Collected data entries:
........

(** * TRPX 2.0 (Terse/Prolix): a shallow embedding of the codec and its container

    The development follows the C++ sources:
    - [Bitqueue.hpp]  : [Bitqueue_push_back], [Bitqueue_pop]
    - [Terse.hpp]     : [Terse], its block codecs and its stream format
    - [pyterse.cpp]   : the Python wrapper around [Terse::block_size]

    Conventions of the embedding.
    - Values of a C++ integral type [T] are integers of [Z] inside the range
      of [T]; every conversion is written out ([cast], [to_unsigned],
      [to_size_t]).
    - Sizes and indices ([d_size], [d_block], [from], [to]) are [nat].
    - A byte buffer is a [list Z] of bytes; the host is little-endian, as
      [std::memcpy] of the 64-bit scratch word makes the layout depend on it.
    - [assert] is compiled in or out by [NDEBUG]; the flag [ndebug] selects the
      build, and a failing assertion is the outcome [AssertFail].
    - A read outside the byte vector, a read of an indeterminate value and a
      float-to-integer conversion out of range are the outcome [Undefined];
      so is a write past the end of a vector, whose capacity beyond its size
      C++ leaves to the implementation; a C++ or Python exception is the
      outcome [Throw].
    - A [double] is a binary64 [float], with the operations of the kernel,
      which round to nearest. *)

From Stdlib Require Import String Ascii DecimalString DecimalNat DecimalFacts ZArith List
  Lia Bool Floats.
Import ListNotations.
Local Open Scope Z_scope.

(** ** Outcomes of fallible code *)

Inductive exception : Type :=
| invalid_argument
| value_error.

Inductive outcome (A : Type) : Type :=
| Done (a : A)
| AssertFail
| Undefined
| Throw (e : exception).
Arguments Done {A} a.
Arguments AssertFail {A}.
Arguments Undefined {A}.
Arguments Throw {A} e.

Definition obind {A B : Type} (c : outcome A) (k : A -> outcome B) : outcome B :=
  match c with
  | Done a => k a
  | AssertFail => AssertFail
  | Undefined => Undefined
  | Throw e => Throw e
  end.

Notation "x <- c ;; k" := (obind c (fun x => k))
  (at level 61, c at next level, right associativity).
Notation "' pat <- c ;; k" := (obind c (fun x => match x with pat => k end))
  (at level 61, pat pattern, c at next level, right associativity).

(** [assert(c)]: checked unless the build defines [NDEBUG]. *)
Definition assert_ (ndebug : bool) (c : bool) : outcome unit :=
  if ndebug then Done tt else if c then Done tt else AssertFail.

(** ** Integral element types *)

Record int_type : Type := { tbits : Z; tsigned : bool }.

Definition int8_t   := {| tbits := 8;  tsigned := true |}.
Definition uint8_t  := {| tbits := 8;  tsigned := false |}.
Definition int16_t  := {| tbits := 16; tsigned := true |}.
Definition uint16_t := {| tbits := 16; tsigned := false |}.
Definition int32_t  := {| tbits := 32; tsigned := true |}.
Definition uint32_t := {| tbits := 32; tsigned := false |}.
Definition int64_t  := {| tbits := 64; tsigned := true |}.
Definition uint64_t := {| tbits := 64; tsigned := false |}.
Definition size_t   := uint64_t.
Definition int_     := int32_t.

Definition wrap_unsigned (w x : Z) : Z := x mod 2 ^ w.
Definition wrap_signed (w x : Z) : Z := (x + 2 ^ (w - 1)) mod 2 ^ w - 2 ^ (w - 1).

(** [static_cast<T>(x)] *)
Definition cast (T : int_type) (x : Z) : Z :=
  if tsigned T then wrap_signed (tbits T) x else wrap_unsigned (tbits T) x.

(** [static_cast<std::make_unsigned_t<T>>(x)] *)
Definition to_unsigned (T : int_type) (x : Z) : Z := wrap_unsigned (tbits T) x.

Definition to_size_t (x : Z) : Z := wrap_unsigned 64 x.

(** [std::numeric_limits<T>::max()] and [min()] *)
Definition numeric_max (T : int_type) : Z :=
  if tsigned T then 2 ^ (tbits T - 1) - 1 else 2 ^ tbits T - 1.
Definition numeric_min (T : int_type) : Z :=
  if tsigned T then - 2 ^ (tbits T - 1) else 0.

Definition in_range (T : int_type) (x : Z) : Prop :=
  numeric_min T <= x <= numeric_max T.

(** The type of an arithmetic expression on [T] after integral promotion:
    types narrower than [int] are computed in [int]. *)
Definition promote (T : int_type) : int_type :=
  if tbits T <? 32 then int_ else T.

(** [std::ranges::max] of a non-empty span. *)
Definition ranges_max (l : list Z) : Z :=
  match l with
  | [] => 0
  | x :: r => fold_left Z.max r x
  end.

(** ** Little-endian words *)

Fixpoint word_bytes (n : nat) (w : Z) : list Z :=
  match n with
  | O => []
  | S k => Z.land w 255 :: word_bytes k (Z.shiftr w 8)
  end.

Fixpoint bytes_word (l : list Z) : Z :=
  match l with
  | [] => 0
  | b :: r => Z.lor b (Z.shiftl (bytes_word r) 8)
  end.

(** ** Bitqueue.hpp *)

Module Bitqueue.

(** *** [Bitqueue_push_back]

    [pb_mem] is the memory between [container.data()] and [d_data], that is
    the words spilled so far; the vector behind [d_data] is still zero. *)
Record Bitqueue_push_back : Type := {
  pb_mem : list Z;
  pb_buffered_bits : Z;
  pb_buffer : Z
}.

Definition push_init : Bitqueue_push_back :=
  {| pb_mem := []; pb_buffered_bits := 0; pb_buffer := 0 |}.

(** Constructor: the three assertions on the container. The vector is
    heap-allocated, hence aligned; what is left is the size test. *)
Definition push_ctor (ndebug : bool) (container_size : nat) : outcome Bitqueue_push_back :=
  _ <- assert_ ndebug (Nat.eqb (container_size mod 8) 0) ;;
  Done push_init.

(** [data() - container.data()] *)
Definition pb_data (q : Bitqueue_push_back) : nat := length (pb_mem q).

(** The operand that is or-ed into [d_buffer]: masked for a signed [T] only. *)
Definition push_operand (T : int_type) (B val : Z) : Z :=
  if tsigned T then Z.land (to_unsigned T val) (Z.ones B) else val.

(** One iteration of the loop of [push_back(B, values)]. (A push of 64
    bits that ends on a word boundary shifts by 64, which C++ leaves open;
    [Z.shiftr] gives 0 there.) *)
Definition push_value (T : int_type) (B : Z) (q : Bitqueue_push_back) (val : Z)
  : Bitqueue_push_back :=
  let x := push_operand T B val in
  let buffer := to_size_t (Z.lor (pb_buffer q) (Z.shiftl x (pb_buffered_bits q))) in
  let buffered := pb_buffered_bits q + B in
  if 64 <=? buffered then
    {| pb_mem := pb_mem q ++ word_bytes 8 buffer;
       pb_buffered_bits := buffered - 64;
       pb_buffer := Z.shiftr x (B - (buffered - 64)) |}
  else
    {| pb_mem := pb_mem q; pb_buffered_bits := buffered; pb_buffer := buffer |}.

(** [push_back(B, std::span<T,N> values)] and [push_back<B>(std::span<T,N>)].
    The assertion [B <= sizeof(T) * 8] of the first holds at every call of
    Terse.hpp, where [B] is a result of [f_most_significant_bit] for the
    type pushed. *)
Definition push_back_span (T : int_type) (B : Z) (values : list Z)
  (q : Bitqueue_push_back) : Bitqueue_push_back :=
  if B =? 0 then q else fold_left (push_value T B) values q.

(** [push_back(B, val)] and [push_back<B>(val)] *)
Definition push_back (T : int_type) (B : Z) (val : Z) (q : Bitqueue_push_back)
  : Bitqueue_push_back :=
  if B =? 0 then q else push_back_span T B [val] q.

(** [operator-(container.data())] *)
Definition push_distance (q : Bitqueue_push_back) : nat :=
  (pb_data q + Z.to_nat ((pb_buffered_bits q + 7) / 8))%nat.

(** The destructor: [flush_buffer] copies the scratch word to [d_data]. *)
Definition flush_buffer (q : Bitqueue_push_back) : list Z :=
  pb_mem q ++ word_bytes 8 (pb_buffer q).

(** *** [Bitqueue_pop]

    [pp_mem] is the container, [pp_data] is [d_data - container.data()]. *)
Record Bitqueue_pop : Type := {
  pp_mem : list Z;
  pp_data : nat;
  pp_buffer : Z;
  pp_buffered_bits : Z
}.

(** [std::memcpy(&d_buffer, p, 8)]: all eight bytes must lie in the vector. *)
Definition load_word (mem : list Z) (off : nat) : outcome Z :=
  if (off + 8 <=? length mem)%nat
  then Done (bytes_word (firstn 8 (skipn off mem)))
  else Undefined.

(** Constructor. [d_buffer] has no initializer and only
    [min(container.size(), 8)] bytes are copied into it: with fewer than
    eight bytes the rest of the scratch word is indeterminate. *)
Definition pop_ctor (ndebug : bool) (container : list Z) : outcome Bitqueue_pop :=
  _ <- assert_ ndebug (Nat.eqb (length container mod 8) 0) ;;
  w <- load_word container 0 ;;
  Done {| pp_mem := container; pp_data := 0%nat; pp_buffer := w; pp_buffered_bits := 64 |}.

(** The sign step at the end of one iteration of [pop]. *)
Definition sign_extend (T : int_type) (B p : Z) : Z :=
  if B =? tbits T then p
  else
    let mask := cast T (Z.ones B) in
    let is_negative := if tsigned T then cast T (Z.shiftl 1 (B - 1)) else 0 in
    if Z.land p is_negative =? 0
    then cast T (Z.land p mask)
    else cast T (Z.lor p (Z.lnot mask)).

........

→ Activity
Throughout the data above, report every line that contains the string "build".

→ Written solution
      build, and a failing assertion is the outcome [AssertFail].
(** [assert(c)]: checked unless the build defines [NDEBUG]. *)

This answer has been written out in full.